Il n’est pas efficace dans les méta-analyses. Toutefois, Taubman (39) a montré que les conseils prodigués aux parents sont plus efficaces que les changements alimentaires, qui eux sont efficaces dans les études… Quoi qu’il en soit, le portage permet de “prendre l’affaire en main” et de ne pas rester les “bras ballants”.
En pratique, il est réalisé sous forme d’une tenue du nourrisson en décubitus ventral, tête ballante, avec les mains jointes de la mère dans la région épigastrique, ou l’abdomen de l’enfant contre la cuisse de la mère. Cette résolution active aide les parents à se déculpabiliser et à diminuer la distension abdominale du nourrisson par un massage.

Des périodes de repos pour la famille

Il est indispensable de ménager des périodes de repos pour toute la famille. Dans la spirale socio-professionnelle actuelle, c’est une gageure ! Mais il est aisé de comprendre qu’à la fin de la journée (au moment où il pleure le plus), des parents rentrant harassés du travail ou une mère fatiguée par des tâches ménagères et les cris incessants du bébé, la disponibilité pour porter et rassurer l’enfant soit réduite (à néant ?).

Des petits moyens d’apaisement à conseiller

Promenades, en particulier en voiture, balancement doux, musique, suppression des causes d’aérophagie (faire boire lentement, diminuer le calibre de la tétine, proposer une tétine de manière adaptée).

La prise en charge diététique

Ensuite, la prise en charge diététique sera guidée par les symptômes associés éventuels du nourrisson.

  • S’il présente des régurgitations fréquentes, un lait pré-épaissi sera prescrit, en cas de constipation une formule adéquate sera proposée.
  • En cas d’antécédents d’atopie familiale ou personnelle, un régime avec un hydrolysat poussé sans protéines au lait de vache doit être entrepris ; une épreuve de réintroduction des PLV vers l’âge de 6 mois sera préconisée pour avaliser le diagnostic.
  • S’il ne présente aucun symptôme digestif associé, des formules de laits appauvris ou sans lactose peuvent être associés, un essai thérapeutique avec des préparations à base de soja est aussi une alternative séduisante, car ces formules adaptées pour le nourrisson sont sans lactose et sans protéines de lait de vache.
    Il ne semble toutefois pas légitime de modifier sans cesse les prescriptions de lait. A la place d’une “valse des laits”, concentrons-nous sur une “danse” harmonieuse entre parents et enfants !

“Le bébé, l’environnement et les troubles fonctionnels intestinaux”

A la fin de l’entretien, une figure triangulaire est proposée avec, comme trois angles, le bébé, l’environnement et les troubles fonctionnels intestinaux.

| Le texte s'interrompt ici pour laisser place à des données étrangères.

(* ===== verification/Prelude.v ===== *)
(** * RSD kernel: a verification development

    The program is the kernel of the RSD operating system: freestanding C under
    [src/src/kernel] with its interfaces under [src/include/rsd].  This library
    models the kernel's resource-management core, one file per component, and
    proves the properties its clients rely on.

    ** The parts and how they interact

    - [Frames] ([physical_memory.c]): the physical frame allocator.  Two bitmaps
      over the first 4 GiB, built from the boot memory map, single frames,
      contiguous runs with an ownership table, and running statistics.
    - [BlockTable] ([heap.c], [dma_arena.c]): the sorted array of
      offset/size/used blocks both byte allocators keep, as an array with a count
      and as the list of blocks it represents.
    - [Heap] ([heap.c]): the kernel heap.  It takes pages from the page tables
      and the frame allocator through the class [page_backend]; the laws it
      relies on are [page_backend_laws], discharged over [Frames].
    - [Dma] ([dma.c]): ownership-tracked DMA memory.  It calls [Frames] directly
      and reads the page tables through the class [address_space]; the callers'
      structures live in an explicit store, because the kernel compares their
      addresses.
    - [DmaArena] ([dma_arena.c]): an aligned first-fit allocator inside one DMA
      allocation, created and destroyed over [Dma], with the block table of
      [BlockTable].
    - [Multiboot2] ([multiboot2.c]): the parser of the boot information, over a
      partial byte memory; its memory map is what [Frames] is initialized from.
    - [NativeHandle] ([native_handle.c]): a process's capability handles.
    - [BootLedger] ([boot_ledger.c]): the plan of boot stages, its validation
      into a canonical order, its execution and the audit of its receipts.
    - [InterruptVector] ([interrupt_vector.c]): the dynamic interrupt vectors.
    - [TeardownHistory] ([native_process_teardown.c]): the ring of the last
      teardown attempts of a process.
    - [Clock] ([pm_timer.c], [tsc.c], [clock.c]): the reference timer of known
      rate, the time-stamp counter calibrated against it and the monotonic clock.
      What the processor answers is the class [time_hardware].
    - [ApicTimer] ([apic_timer.c], the handler table of [interrupts.c]): the one
      count register behind a periodic tick and a one-shot deadline, over the
      class [apic_device] with its [apic_device_laws].
    - [Timer] ([timer.c]): the deadline table over [Clock] and [ApicTimer], its
      interrupt with callbacks that may use the table themselves, and the sleep as
      a step relation in which interrupts come between the steps.
    - [Thread] ([thread.c], [arch/x86_64/thread.S]): the scheduler.  The context
      switch is modelled down to the words it pushes and pops; stacks are mapped
      through [page_backend], the table is a block of [Heap], the deadline layer is
      the class [timer_service].  [ThreadSpec] holds the abstract round-robin
      scheduler and the theorems.
    - [Paging] ([paging.c]): the four-level page tables, as words of physical memory
      the kernel reads and writes at their own addresses, with table frames from
      [Frames].  [PagingSpec] has the invariant (the tables in memory are a tree),
      [PagingRange] what the range operations do to translations, [PagingCalls] the
      public calls, [PagingBackend] the instance of [page_backend] over them, so the
      heap and the threads run on these tables.  [PagingAudit] relates the audit walk to
      the addresses of the machine.
    - [PagingBoot] (the boot part of [paging.c]): the device windows, the checks of the
      processor (class [processor]) and of the linked image (class [kernel_image]), the
      identity map, its read-back and its installation.  [PagingWindows] has the
      validation of the windows, [PagingInstall] what a successful [paging_initialize]
      leaves.
    - [PagingProcess] (the process part of [paging.c]): up to four private hierarchies
      behind tokens, the pages narrowed to read-only with their shared reference-counted
      table, user pages, the validations and the switches of [cr3].  [PagingIsolation]
      says what a validated process can reach, [PagingSwitch] relates all calls to an
      abstract machine of slots.
    - [WallClock] ([wall_clock.c]) and [Rtc] ([rtc.c]): the two readers of the
      real-time clock chip, over the class [port_hardware]; [Rtc] carries the time it
      read with [Clock].
    - [Framebuffer] ([framebuffer.c]) and [Surface] ([surface.c]): the screen the boot
      loader set, in a window [PagingBoot] mapped, and pictures in the heap with the
      rectangle that changed since they were shown, over one store of pixel words.  The
      store fence of [surface_present] orders stores the model already orders.
    - [Keyboard] ([keyboard.c]): the 8042 controller over the class [port_hardware], the
      scancode decoder and the ring of events between the interrupt and the reader.  The
      I/O APIC and the handler table are the class [interrupt_routing].

    ** How the code is translated

    A C unsigned integer of width [w] is a [Z] in [0, 2^w), and arithmetic that
    can leave the range is written with its reduction ([u16], [u32], [u64]).  A
    module's static variables are a record which the operations take and return.
    A status is an inductive type with the enum's constructors.  A null pointer
    is [None].  A loop is a [Fixpoint] on the number of iterations the C loop has
    left, which the loop's own bound gives, so no operation runs out of fuel.
    Two loops have no such bound in their text: the wait on the power management
    timer runs at most [2^29] iterations of [loop_pow], twice its poll limit, and
    the expiry loop of [Timer] one more than there are slots; both are proved to
    return within that.  The loops of the two page audits of [Framebuffer] and [Surface]
    get one iteration per page and are proved to end.
    Names are those of the source.

    ** What the theorems show

    Each stateful component has a well-formedness invariant which every operation
    preserves, and for each operation a theorem that describes every branch: what
    a success does, when each refusal happens, and that a refusal changes
    nothing.  On top of those: allocate/release round trips; the equivalence of
    the audits [validate_table], [heap_verify] and [dma_verify] with
    declarative statements; that the audits accept every reachable state
    ([heap_reachable_verified], [dma_reachable_safe]); that stale handles and
    copied or released structures are never honoured again
    ([closed_handle_stays_stale], [released_copy_refused]); that a validated boot
    plan runs every stage once after its providers, and that its receipts pass
    the independent audit; and refinements of abstract specifications (the
    ownership protocol of one DMA allocation, the log behind the teardown ring).
    The time theorems show that the bounded wait returns and measures exactly
    across wraps, that the clock never runs backwards and is exact while its
    counter is, that periodic and one-shot modes exclude each other, that the
    expiry loop ends whatever the callbacks do and fires in deadline order, and
    that a sleep never ends early under any interleaving of interrupts.
    The scheduler refines an abstract machine of suspended contexts: a thread
    continues with exactly the registers it left, on a stack no other thread
    touches, no ready thread waits for more than six handovers, exiting never
    finds the run queue empty, and the audit accepts every reachable state.
    The page-table theorems are about every address: a map, unmap or protect call
    changes exactly the translations of its range, a refusal changes none, every page
    that changes is invalidated, nothing becomes writable and executable or open to
    user mode, mapping and unmapping give back every table frame, and all bytes the
    heap hands out are writable memory on frames of their own
    ([heap_memory_exclusive], which composes the three allocators).  The audit finds a
    page that breaks the rules exactly when there is one, and a successful boot installs
    the identity map of memory with the permissions of every section and window and
    nothing else ([paging_initialize_correct]).
    A process that passed validation reaches the pages it listed and nothing else, and
    what it executes is read-only for the kernel ([native_process_isolated]; also
    [linux_process_isolated], [first_process_isolated]).  The calls on process spaces
    refine a machine of slots ([process_calls_refine]): the processor runs on the kernel's
    hierarchy or on that of the one active space, whose code is narrowed
    ([running_space_unique]), and a released token is never honoured again
    ([released_token_refused]).
    The calendar theorems relate the arithmetic of the wall clock to counting days one by
    one, its decoding to an encoder, and show that a reading is one moment of the chip
    ([wall_clock_utc_to_unix_exact], [wall_clock_decode_roundtrip],
    [wall_clock_read_coherent]); [rtc_now_correct] says what the carried time is.
    The display theorems say that pixels do not alias ([framebuffer_pixels_independent]),
    that a scroll and a copy are right whatever overlaps ([framebuffer_scroll_up_correct],
    [surface_copy_rect_memmove]), that damage is the bounding rectangle of what was drawn
    ([add_damage_spec]), and that after a present the screen shows what was drawn
    ([display_shows_surface], which composes the loader's mode, the device windows, the
    heap and both files).
    The keyboard refines a queue of 63 events behind a decoder under any interleaving of
    interrupts and reads ([keyboard_refines]), its modifiers are edges of the byte stream
    ([keyboard_modifiers_exact]), and its bring-up is ordered and undone on every failure
    ([keyboard_initialize_safe]).

    Five theorems record where the code does not do what its comments say:
    [heap_full_table_stale], [timer_far_deadline_lost],
    [timer_sleep_lost_wakeup] with [timer_sleep_late_interrupts_on],
    [count_for_nanoseconds_overflow] and [refused_map_keeps_tables].

    ** Not modelled

    The unmap and protect theorems are for ranges below 2^63 bytes, which excludes only
    ranges across the hole between the canonical halves.  [running_space_unique] takes as
    given that no process is built on the frame of the kernel's own root.  Process records,
    executables and system calls ([native_process.c] and others), interrupt controllers,
    other device drivers, the text console and the desktop, the network stack, the filesystems
    and the package manager are not modelled: they program devices or
    keep on-disk formats.  Self tests and tables from a status to a string are
    left out of the modelled files, as are functions that only copy a record out. *)

From stdpp Require Import base list numbers gmap.
(* ===== verification/Frames.v ===== *)
(** * Physical frame allocator ([src/kernel/physical_memory.c]) *)

From stdpp Require Import base list numbers gmap.
From S2P Require Import Prelude.

Definition RSD_PAGE_SIZE : Z := 4096.
Definition RSD_LOW_MEMORY_RESERVATION : Z := 0x100000.
Definition RSD_EARLY_PHYSICAL_LIMIT : Z := 0x100000000.
Definition FRAME_CONTIGUOUS_ALLOCATION_CAPACITY : nat := 32.
Definition FRAME_COUNT : Z := RSD_EARLY_PHYSICAL_LIMIT / RSD_PAGE_SIZE.
Definition ISA_DMA_FRAME_LIMIT : Z := 0x1000000 / RSD_PAGE_SIZE.
Definition MULTIBOOT2_MEMORY_AVAILABLE : Z := 1.

Inductive frame_status :=
  | FRAME_STATUS_OK
  | FRAME_STATUS_NULL_ARGUMENT
  | FRAME_STATUS_NOT_INITIALIZED
  | FRAME_STATUS_BAD_MEMORY_MAP
  | FRAME_STATUS_RANGE_OVERFLOW
  | FRAME_STATUS_RANGE_OUTSIDE_LIMIT
  | FRAME_STATUS_OUT_OF_MEMORY
  | FRAME_STATUS_UNALIGNED_ADDRESS
  | FRAME_STATUS_FRAME_NOT_ALLOCATABLE
  | FRAME_STATUS_FRAME_IN_USE
  | FRAME_STATUS_DOUBLE_FREE
  | FRAME_STATUS_ZERO_PAGE_COUNT
  | FRAME_STATUS_BAD_ALIGNMENT
  | FRAME_STATUS_ALIGNMENT_UNSATISFIABLE
  | FRAME_STATUS_ADDRESS_BOUND_UNSATISFIED
  | FRAME_STATUS_TOO_MANY_CONTIGUOUS_ALLOCATIONS
  | FRAME_STATUS_BAD_CONTIGUOUS_ALLOCATION.

#[global] Instance frame_status_eq_dec : EqDecision frame_status.
Proof. solve_decision. Defined.

(** ** Data *)

(** A byte array of [BITMAP_BYTE_COUNT] bytes: the value every byte was last
    filled with and the bytes stored since. *)
Record bitmap := Bitmap { bm_fill : Z; bm_bytes : gmap Z Z }.

Definition bitmap_byte (b : bitmap) (index : Z) : Z :=
  default (bm_fill b) (bm_bytes b !! index).

Record frame_allocator_stats := Stats {
  addressable_frames : Z;
  allocatable_frames : Z;
  free_frames : Z;
  allocated_frames : Z;
  reserved_frames : Z;
  highest_allocatable_address : Z
}.

Record contiguous_record := ContiguousRecord {
  cr_physical_base : Z;
  cr_page_count : Z;
  cr_identifier : Z;
  cr_active : bool
}.

#[global] Instance contiguous_record_inhabited : Inhabited contiguous_record :=
  populate (ContiguousRecord 0 0 0 false).

Record frame_contiguous_request := ContiguousRequest {
  req_page_count : Z;
  req_alignment : Z;
  req_maximum_physical_address : Z
}.

Record frame_contiguous_allocation := ContiguousAllocation {
  ca_physical_base : Z;
  ca_page_count : Z;
  ca_alignment : Z;
  ca_maximum_physical_address : Z;
  ca_identifier : Z;
  ca_active : bool
}.

(** The file's static storage. *)
Record frames := Frames {
  eligible_bitmap : bitmap;
  used_bitmap : bitmap;
  allocator_stats : frame_allocator_stats;
  next_search_index : Z;
  allocator_initialized : bool;
  contiguous_records : list contiguous_record;
  next_contiguous_identifier : Z
}.

Record boot_memory_region := Region {
  base_address : Z;
  region_length : Z;
  region_type : Z
}.

Record boot_information := BootInformation {
  memory_map : option (list boot_memory_region);
  memory_map_entry_count : Z;
  information_start : Z;
  information_end : Z
}.

(** ** Bitmaps *)

Definition bitmap_get (b : bitmap) (frame_index : Z) : bool :=
  let mask := u8 (1 .<< (frame_index mod 8)) in
  negb (bitmap_byte b (frame_index / 8) .& mask =? 0).

Definition bitmap_set (b : bitmap) (frame_index : Z) (value : bool) : bitmap :=
  let mask := u8 (1 .<< (frame_index mod 8)) in
  let byte := bitmap_byte b (frame_index / 8) in
  let byte := if value then u8 (byte .| mask) else byte .& u8 (Z.lnot mask) in
  Bitmap (bm_fill b) (<[frame_index / 8 := byte]> (bm_bytes b)).

Definition bitmap_fill (value : Z) : bitmap := Bitmap value ∅.

(** [for (frame = first; n iterations; ++frame) bitmap_set(b, frame, v);] *)
Fixpoint bitmap_set_run (n : nat) (first : Z) (v : bool) (b : bitmap) : bitmap :=
  match n with
  | O => b
  | S n => bitmap_set_run n (first + 1) v (bitmap_set b first v)
  end.

(** [for (i = first; n iterations; ++i) if (p(i)) return true;] *)
Fixpoint any_frame (n : nat) (first : Z) (p : Z -> bool) : bool :=
  match n with
  | O => false
  | S n => if p first then true else any_frame n (first + 1) p
  end.

(** ** Ranges *)

Definition checked_range_end (base length : Z) : option Z :=
  if UINT64_MAX - base <? length then None else Some (base + length).

Definition power_of_two (value : Z) : bool :=
  negb (value =? 0) && (value .& (value - 1) =? 0).

Definition frame_in_contiguous_allocation (s : frames) (frame : Z) : bool :=
  existsb
    (fun record =>
       let first := cr_physical_base record / RSD_PAGE_SIZE in
       cr_active record && (first <=? frame) &&
       (frame - first <? cr_page_count record))
    (contiguous_records s).

Definition available_frame_bounds (base length : Z) : frame_status * Z * Z :=
  let page_mask := RSD_PAGE_SIZE - 1 in
  match checked_range_end base length with
  | None => (FRAME_STATUS_RANGE_OVERFLOW, 0, 0)
  | Some endp =>
      if (length =? 0) || (RSD_EARLY_PHYSICAL_LIMIT <=? base) then
        (FRAME_STATUS_OK, 0, 0)
      else
        let clipped_end :=
          if endp <? RSD_EARLY_PHYSICAL_LIMIT then endp
          else RSD_EARLY_PHYSICAL_LIMIT in
        let aligned_base := u64 (base + page_mask) .& not64 page_mask in
        if clipped_end <=? aligned_base then (FRAME_STATUS_OK, 0, 0)
        else
          (FRAME_STATUS_OK, aligned_base / RSD_PAGE_SIZE,
           (clipped_end .& not64 page_mask) / RSD_PAGE_SIZE)
  end.
Record block := Block { offset : Z; size : Z; used : bool }.

#[global] Instance block_eq_dec : EqDecision block.
Proof. solve_decision. Defined.

#[global] Instance block_inhabited : Inhabited block :=
  populate (Block 0 0 false).

(** ** Table operations *)

Definition remove_block (table : list block) (count index : nat) :
    list block * nat :=
  (shift_down (pred count - index) index table, pred count).

Definition set_used (u : bool) (b : block) : block := Block (offset b) (size b) u.
Definition set_size (s : Z) (b : block) : block := Block (offset b) s (used b).

Definition merge_forward (table : list block) (count index : nat) :
    list block * nat :=
  if (S index <? count)%nat && negb (used (table !!! S index)) then
    let merged := u64 (size (table !!! index) + size (table !!! S index)) in
    remove_block (<[index := set_size merged (table !!! index)]> table) count (S index)
  else (table, count).

Definition merge_backward (table : list block) (count index : nat) :
    list block * nat :=
  if (0 <? index)%nat && negb (used (table !!! pred index)) then
    let merged := u64 (size (table !!! pred index) + size (table !!! index)) in
    remove_block (<[pred index := set_size merged (table !!! pred index)]> table) count index
  else (table, count).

On propose aux parents de situer leur enfant dans ce triangle. Ce schéma a l’avantage de faire reprendre la main aux parents, d’avoir un dessin de l’évolution au fil des consultations (on refait le schéma à chaque consultation) et de mieux comprendre le phénomène, donc de maîtriser la situation qui, de fait, est moins anxiogène. Les bébés pleurent parfois tout autant, mais ces pleurs sont mieux tolérés.